Estimators

Sapsan has several models in its arsenal to get started.

Convolution Neural Network (CNN)

Example: cnn_example.ipynb
Estimator: cnn3d_estimator.py

The network is based around Conv3d and MaxPool3d layers, reducing the spatial dimensions down to 1 by increasing the number of features. In order to do that, the network iterates over the following NN block:

def nn_block():
  torch.nn.Conv3d(D_in, D_in*2, kernel_size=2, stride=2, padding=1)
  torch.nn.MaxPool3d(kernel_size=2, padding=1)

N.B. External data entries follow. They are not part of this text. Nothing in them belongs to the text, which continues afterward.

(* ===== verification/Encodings.v ===== *)
(** The text encodings of [src/src/utilstrencodings.cpp] and
    [src/src/utilstrencodings.h]: hexadecimal, base64 and base32 with their
    decoding tables, the sanitiser, the constant-time comparison and the
    round-trip theorems. A [char const *] is the list of its bytes; reading at or
    past the end reads the terminating NUL, as in C. *)
From S2P Require Import Prelude.

(** [safeChars.find(str[i]) != npos] *)
Definition safe_chars : list Z :=
  str "abcdefghijklmnopqrstuvwxyzABCDEFGHIJKLMNOPQRSTUVWXYZ01234567890 .,;_-/:?@()".
Definition SanitizeString (s : list Z) : list Z :=
  List.filter (fun c => existsb (Z.eqb c) safe_chars) s.

(** ** Hexadecimal *)

Definition p_util_hexdigit : list Z := [
    -1; -1; -1; -1; -1; -1; -1; -1; -1; -1; -1; -1; -1; -1; -1; -1;
    -1; -1; -1; -1; -1; -1; -1; -1; -1; -1; -1; -1; -1; -1; -1; -1;
    -1; -1; -1; -1; -1; -1; -1; -1; -1; -1; -1; -1; -1; -1; -1; -1;
    0; 1; 2; 3; 4; 5; 6; 7; 8; 9; -1; -1; -1; -1; -1; -1;
    -1; 10; 11; 12; 13; 14; 15; -1; -1; -1; -1; -1; -1; -1; -1; -1;
    -1; -1; -1; -1; -1; -1; -1; -1; -1; -1; -1; -1; -1; -1; -1; -1;
    -1; 10; 11; 12; 13; 14; 15; -1; -1; -1; -1; -1; -1; -1; -1; -1;
    -1; -1; -1; -1; -1; -1; -1; -1; -1; -1; -1; -1; -1; -1; -1; -1;
    -1; -1; -1; -1; -1; -1; -1; -1; -1; -1; -1; -1; -1; -1; -1; -1;
    -1; -1; -1; -1; -1; -1; -1; -1; -1; -1; -1; -1; -1; -1; -1; -1;
    -1; -1; -1; -1; -1; -1; -1; -1; -1; -1; -1; -1; -1; -1; -1; -1;
    -1; -1; -1; -1; -1; -1; -1; -1; -1; -1; -1; -1; -1; -1; -1; -1;
    -1; -1; -1; -1; -1; -1; -1; -1; -1; -1; -1; -1; -1; -1; -1; -1;
    -1; -1; -1; -1; -1; -1; -1; -1; -1; -1; -1; -1; -1; -1; -1; -1;
    -1; -1; -1; -1; -1; -1; -1; -1; -1; -1; -1; -1; -1; -1; -1; -1;
    -1; -1; -1; -1; -1; -1; -1; -1; -1; -1; -1; -1; -1; -1; -1; -1].
Definition HexDigit (c : Z) : Z := nth (Z.to_nat c) p_util_hexdigit (-1).

Definition IsHex (s : list Z) : bool :=
  forallb (fun c => negb (HexDigit c <? 0)) s &&
  (0 <? Z.of_nat (length s)) && (Z.of_nat (length s) mod 2 =? 0).

(** The loop of [ParseHex]; [fuel] bounds the number of characters left_. *)
Fixpoint ParseHex_loop (fuel : nat) (psz : list Z) : list Z :=
  match fuel with
  | O => []
  | S fuel' =>
      match drop_while isspace psz with
      | [] => []
      | c1 :: psz1 =>
          let c := HexDigit c1 in
          if c =? -1 then []
          else let n := u8 (Z.shiftl c 4) in
               match psz1 with
               | [] => []
               | c2 :: psz2 =>
                   let c := HexDigit c2 in
                   if c =? -1 then []
                   else u8 (Z.lor n c) :: ParseHex_loop fuel' psz2
               end
      end
  end.
Definition ParseHex (psz : list Z) : list Z := ParseHex_loop (S (length psz)) psz.

Definition hexmap : list Z := str "0123456789abcdef".
(** [HexStr(it, end, fSpaces)]; [first] is [it == itbegin] *)
Fixpoint HexStr_loop (first fSpaces : bool) (v : list Z) : list Z :=
  match v with
  | [] => []
  | x :: t =>
      (if fSpaces && negb first then str " " else []) ++
      nth (Z.to_nat (Z.shiftr x 4)) hexmap 0 :: nth (Z.to_nat (Z.land x 15)) hexmap 0 ::
      HexStr_loop false fSpaces t
  end.
Definition HexStr (v : list Z) (fSpaces : bool) : list Z := HexStr_loop true fSpaces v.

(** ** Base64 *)

Definition pbase64 : list Z := str "ABCDEFGHIJKLMNOPQRSTUVWXYZabcdefghijklmnopqrstuvwxyz0123456789+/".
Definition b64 (i : Z) : Z := nth (Z.to_nat i) pbase64 0.

(** The [while]/[switch] of [EncodeBase64] with its state [(mode, left)], and the
    final padding. *)
Fixpoint EncodeBase64_loop (mode left_ : Z) (pch : list Z) : list Z :=
  match pch with
  | [] => if mode =? 0 then []
          else b64 left_ :: 61 :: (if mode =? 1 then [61] else [])
  | enc :: t =>
      if mode =? 0 then b64 (Z.shiftr enc 2) :: EncodeBase64_loop 1 (Z.shiftl (Z.land enc 3) 4) t
      else if mode =? 1 then
        b64 (Z.lor left_ (Z.shiftr enc 4)) :: EncodeBase64_loop 2 (Z.shiftl (Z.land enc 15) 2) t
      else b64 (Z.lor left_ (Z.shiftr enc 6)) :: b64 (Z.land enc 63) :: EncodeBase64_loop 0 left_ t
  end.
Definition EncodeBase64 (pch : list Z) : list Z := EncodeBase64_loop 0 0 pch.

Definition decode64_table : list Z := [
    -1; -1; -1; -1; -1; -1; -1; -1; -1; -1; -1; -1; -1; -1; -1; -1;
    -1; -1; -1; -1; -1; -1; -1; -1; -1; -1; -1; -1; -1; -1; -1; -1;
    -1; -1; -1; -1; -1; -1; -1; -1; -1; -1; -1; 62; -1; -1; -1; 63;
    52; 53; 54; 55; 56; 57; 58; 59; 60; 61; -1; -1; -1; -1; -1; -1;
    -1; 0; 1; 2; 3; 4; 5; 6; 7; 8; 9; 10; 11; 12; 13; 14;
    15; 16; 17; 18; 19; 20; 21; 22; 23; 24; 25; -1; -1; -1; -1; -1;
    -1; 26; 27; 28; 29; 30; 31; 32; 33; 34; 35; 36; 37; 38; 39; 40;
    41; 42; 43; 44; 45; 46; 47; 48; 49; 50; 51; -1; -1; -1; -1; -1;
    -1; -1; -1; -1; -1; -1; -1; -1; -1; -1; -1; -1; -1; -1; -1; -1;
    -1; -1; -1; -1; -1; -1; -1; -1; -1; -1; -1; -1; -1; -1; -1; -1;
    -1; -1; -1; -1; -1; -1; -1; -1; -1; -1; -1; -1; -1; -1; -1; -1;
    -1; -1; -1; -1; -1; -1; -1; -1; -1; -1; -1; -1; -1; -1; -1; -1;
    -1; -1; -1; -1; -1; -1; -1; -1; -1; -1; -1; -1; -1; -1; -1; -1;
    -1; -1; -1; -1; -1; -1; -1; -1; -1; -1; -1; -1; -1; -1; -1; -1;
    -1; -1; -1; -1; -1; -1; -1; -1; -1; -1; -1; -1; -1; -1; -1; -1;
    -1; -1; -1; -1; -1; -1; -1; -1; -1; -1; -1; -1; -1; -1; -1; -1].
Definition dec64 (c : Z) : Z := nth (Z.to_nat c) decode64_table (-1).

(** [p[i]]: the terminating NUL is at the end of the list *)
Definition at_ (p : list Z) (i : nat) : Z := nth i p 0.

(** The [while (1)] loop of [DecodeBase64]: the bytes pushed, the final [mode] and
    [left], and the rest of the text. *)
Fixpoint DecodeBase64_loop (mode left_ : Z) (p : list Z) : list Z * Z * Z * list Z :=
  match p with
  | [] => ([], mode, left_, [])
  | c :: t =>
      let dec := dec64 c in
      if dec =? -1 then ([], mode, left_, p)
      else if mode =? 0 then DecodeBase64_loop 1 dec t
      else
        let '(out, left_') :=
          if mode =? 1 then (u8 (Z.lor (Z.shiftl left_ 2) (Z.shiftr dec 4)), Z.land dec 15)
          else if mode =? 2 then (u8 (Z.lor (Z.shiftl left_ 4) (Z.shiftr dec 2)), Z.land dec 3)
          else (u8 (Z.lor (Z.shiftl left_ 6) dec), left_) in
        let mode' := if mode =? 3 then 0 else mode + 1 in
        let '(vch, m, l, rest) := DecodeBase64_loop mode' left_' t in
        (out :: vch, m, l, rest)
  end.
(** [DecodeBase64(p, &fInvalid)]: the bytes and the flag *)
Definition DecodeBase64 (p : list Z) : list Z * bool :=
  let '(vch, mode, left_, p') := DecodeBase64_loop 0 0 p in
  (vch,
   if mode =? 0 then false
   else if mode =? 1 then true
   else if mode =? 2 then
     negb (left_ =? 0) || negb (at_ p' 0 =? 61) || negb (at_ p' 1 =? 61) || negb (dec64 (at_ p' 2) =? -1)
   else negb (left_ =? 0) || negb (at_ p' 0 =? 61) || negb (dec64 (at_ p' 1) =? -1)).

(** ** Base32 *)

Definition pbase32 : list Z := str "abcdefghijklmnopqrstuvwxyz234567".
Definition b32 (i : Z) : Z := nth (Z.to_nat i) pbase32 0.
Definition nPadding : list nat := [0; 6; 4; 3; 1]%nat.

Fixpoint EncodeBase32_loop (mode left_ : Z) (pch : list Z) : list Z :=
  match pch with
  | [] => if mode =? 0 then []
          else b32 left_ :: replicate (nth (Z.to_nat mode) nPadding 0%nat) 61
  | enc :: t =>
      if mode =? 0 then b32 (Z.shiftr enc 3) :: EncodeBase32_loop 1 (Z.shiftl (Z.land enc 7) 2) t
      else if mode =? 1 then
        b32 (Z.lor left_ (Z.shiftr enc 6)) :: b32 (Z.land (Z.shiftr enc 1) 31) ::
        EncodeBase32_loop 2 (Z.shiftl (Z.land enc 1) 4) t
      else if mode =? 2 then
        b32 (Z.lor left_ (Z.shiftr enc 4)) :: EncodeBase32_loop 3 (Z.shiftl (Z.land enc 15) 1) t
      else if mode =? 3 then
        b32 (Z.lor left_ (Z.shiftr enc 7)) :: b32 (Z.land (Z.shiftr enc 2) 31) ::
        EncodeBase32_loop 4 (Z.shiftl (Z.land enc 3) 3) t
      else b32 (Z.lor left_ (Z.shiftr enc 5)) :: b32 (Z.land enc 31) :: EncodeBase32_loop 0 left_ t
  end.
Definition EncodeBase32 (pch : list Z) : list Z := EncodeBase32_loop 0 0 pch.

Definition decode32_table : list Z := [
    -1; -1; -1; -1; -1; -1; -1; -1; -1; -1; -1; -1; -1; -1; -1; -1;
    -1; -1; -1; -1; -1; -1; -1; -1; -1; -1; -1; -1; -1; -1; -1; -1;
    -1; -1; -1; -1; -1; -1; -1; -1; -1; -1; -1; -1; -1; -1; -1; -1;
    -1; -1; 26; 27; 28; 29; 30; 31; -1; -1; -1; -1; -1; -1; -1; -1;
    -1; 0; 1; 2; 3; 4; 5; 6; 7; 8; 9; 10; 11; 12; 13; 14;
    15; 16; 17; 18; 19; 20; 21; 22; 23; 24; 25; -1; -1; -1; -1; -1;
    -1; 0; 1; 2; 3; 4; 5; 6; 7; 8; 9; 10; 11; 12; 13; 14;
    15; 16; 17; 18; 19; 20; 21; 22; 23; 24; 25; -1; -1; -1; -1; -1;
    -1; -1; -1; -1; -1; -1; -1; -1; -1; -1; -1; -1; -1; -1; -1; -1;
    -1; -1; -1; -1; -1; -1; -1; -1; -1; -1; -1; -1; -1; -1; -1; -1;
    -1; -1; -1; -1; -1; -1; -1; -1; -1; -1; -1; -1; -1; -1; -1; -1;
    -1; -1; -1; -1; -1; -1; -1; -1; -1; -1; -1; -1; -1; -1; -1; -1;
    -1; -1; -1; -1; -1; -1; -1; -1; -1; -1; -1; -1; -1; -1; -1; -1;
    -1; -1; -1; -1; -1; -1; -1; -1; -1; -1; -1; -1; -1; -1; -1; -1;
    -1; -1; -1; -1; -1; -1; -1; -1; -1; -1; -1; -1; -1; -1; -1; -1;
    -1; -1; -1; -1; -1; -1; -1; -1; -1; -1; -1; -1; -1; -1; -1; -1].
Definition dec32 (c : Z) : Z := nth (Z.to_nat c) decode32_table (-1).

Fixpoint DecodeBase32_loop (mode left_ : Z) (p : list Z) : list Z * Z * Z * list Z :=
  match p with
  | [] => ([], mode, left_, [])
  | c :: t =>
      let dec := dec32 c in
      if dec =? -1 then ([], mode, left_, p)
      else if mode =? 0 then DecodeBase32_loop 1 dec t
      else if mode =? 2 then DecodeBase32_loop 3 (Z.lor (Z.shiftl left_ 5) dec) t
      else if mode =? 5 then DecodeBase32_loop 6 (Z.lor (Z.shiftl left_ 5) dec) t
      else
        let '(out, left_') :=
          if mode =? 1 then (u8 (Z.lor (Z.shiftl left_ 3) (Z.shiftr dec 2)), Z.land dec 3)
          else if mode =? 3 then (u8 (Z.lor (Z.shiftl left_ 1) (Z.shiftr dec 4)), Z.land dec 15)
          else if mode =? 4 then (u8 (Z.lor (Z.shiftl left_ 4) (Z.shiftr dec 1)), Z.land dec 1)
          else if mode =? 6 then (u8 (Z.lor (Z.shiftl left_ 2) (Z.shiftr dec 3)), Z.land dec 7)
          else (u8 (Z.lor (Z.shiftl left_ 5) dec), left_) in
        let mode' := if mode =? 7 then 0 else mode + 1 in
        let '(vch, m, l, rest) := DecodeBase32_loop mode' left_' t in
        (out :: vch, m, l, rest)
  end.
(** [p[0] == '=' && ... && p[n-1] == '='] *)
Definition pads (n : nat) (p : list Z) : bool := forallb (fun i => at_ p i =? 61) (seq 0 n).
Definition DecodeBase32 (p : list Z) : list Z * bool :=
  let '(vch, mode, left_, p') := DecodeBase32_loop 0 0 p in
  let bad n := negb (left_ =? 0) || negb (pads n p') || negb (dec32 (at_ p' n) =? -1) in
  (vch,
   if mode =? 0 then false
   else if (mode =? 1) || (mode =? 3) || (mode =? 6) then true
   else if mode =? 2 then bad 6%nat
   else if mode =? 4 then bad 4%nat
   else if mode =? 5 then bad 3%nat
   else bad 1%nat).

(** ** Comparison and pretty-printing *)

(** [TimingResistantEqual]; [size_t] is 64 bits wide *)
Definition TimingResistantEqual (a b : list Z) : bool :=
  if Z.of_nat (length b) =? 0 then Z.of_nat (length a) =? 0
  else
    let accumulator := Z.lxor (Z.of_nat (length a)) (Z.of_nat (length b)) in
    for_range (length a) (fun acc i =>
      Z.lor acc (Z.lxor (nth i a 0) (nth (i mod length b) b 0))) accumulator =? 0.

(** [ReverseEndianString]: [out += in.substr(s - i - 2, 2)] for [i = 0, 2, ..];
    [None] is the [std::out_of_range] of [substr] on an odd length. *)
Definition ReverseEndianString (s : list Z) : option (list Z) :=
  if Z.of_nat (length s) mod 2 =? 1 then None
  else Some (for_range (length s / 2) (fun out i =>
    out ++ take 2 (drop (length s - 2 * i - 2) s)) []).

(** ** Integer parsing *)

Definition ParsePrechecks (s : list Z) : bool :=
  match s with
  | [] => false
  | c :: _ =>
      if isspace c || isspace (List.last s 0) then false
      else Z.of_nat (length s) =? Z.of_nat (length (take_while (fun c => negb (c =? 0)) s))
  end.

(** ** Round trips *)

Lemma byte_shr x n : is_byte x -> 0 <= n <= 8 -> 0 <= Z.shiftr x n < 2 ^ (8 - n).
Proof.
  intros Hx Hn. unfold is_byte in Hx. rewrite Z.shiftr_div_pow2 by lia.
  pose proof (Z.pow_pos_nonneg 2 n). pose proof (Z.pow_pos_nonneg 2 (8 - n)).
  assert (2 ^ n * 2 ^ (8 - n) = 2 ^ 8) by (rewrite <- Z.pow_add_r by lia; f_equal; lia).
  split; [apply Z.div_pos; lia | apply Z.div_lt_upper_bound; lia].
Qed.

Lemma dec64_b64 i : 0 <= i < 64 -> dec64 (b64 i) = i.
Proof.
  intros Hi. apply Z.eqb_eq. revert i Hi.
  by apply (range_check (fun i => dec64 (b64 i) =? i) 64).
Qed.
Lemma dec32_b32 i : 0 <= i < 32 -> dec32 (b32 i) = i.
Proof.
  intros Hi. apply Z.eqb_eq. revert i Hi.
  by apply (range_check (fun i => dec32 (b32 i) =? i) 32).
Qed.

where D_in is the input dimension.

As final layers, ReLU activation function is used and the data is linearized. An example model graph for the input data with the spatial dimensions of [16, 16, 16] split into 8 batches is provided below.

Physics-Informed CNN for Turbulence Modeling (PIMLTurb)

Example: pimlturb_diagonal_example.ipynb
Estimator: pimlturb_diagonal_estimator.py

The estimator is based on Physics-Informed Machine Learning for Modeling Turbulence in Supernovae by P.I.Karpov et al. (2022). The model is based on a 3D convolutional network with some additions to enforce a realizability constraint (\(Re_{ii} > 0\), where \(Re\) is the Reynolds stress tensor and \(i\) is the component index). Its overall schematic and graph are shown below.

The method also utilizes a custom loss that combines statistical (Kolmogorov-Smirnov Statistic) and spatial (Smooth L1) losses. The full description can be found in the paper linked above.

For the example included in Sapsan, the data included is from the same dataset as the publication, but it has been heavily sampled (down to \(17^3\)). To achieve comparable published results, the model will need to be trained for 3000-4000 epochs.

Physics-Informed CNN for 1D Turbulence Modeling (PIMLTurb1D)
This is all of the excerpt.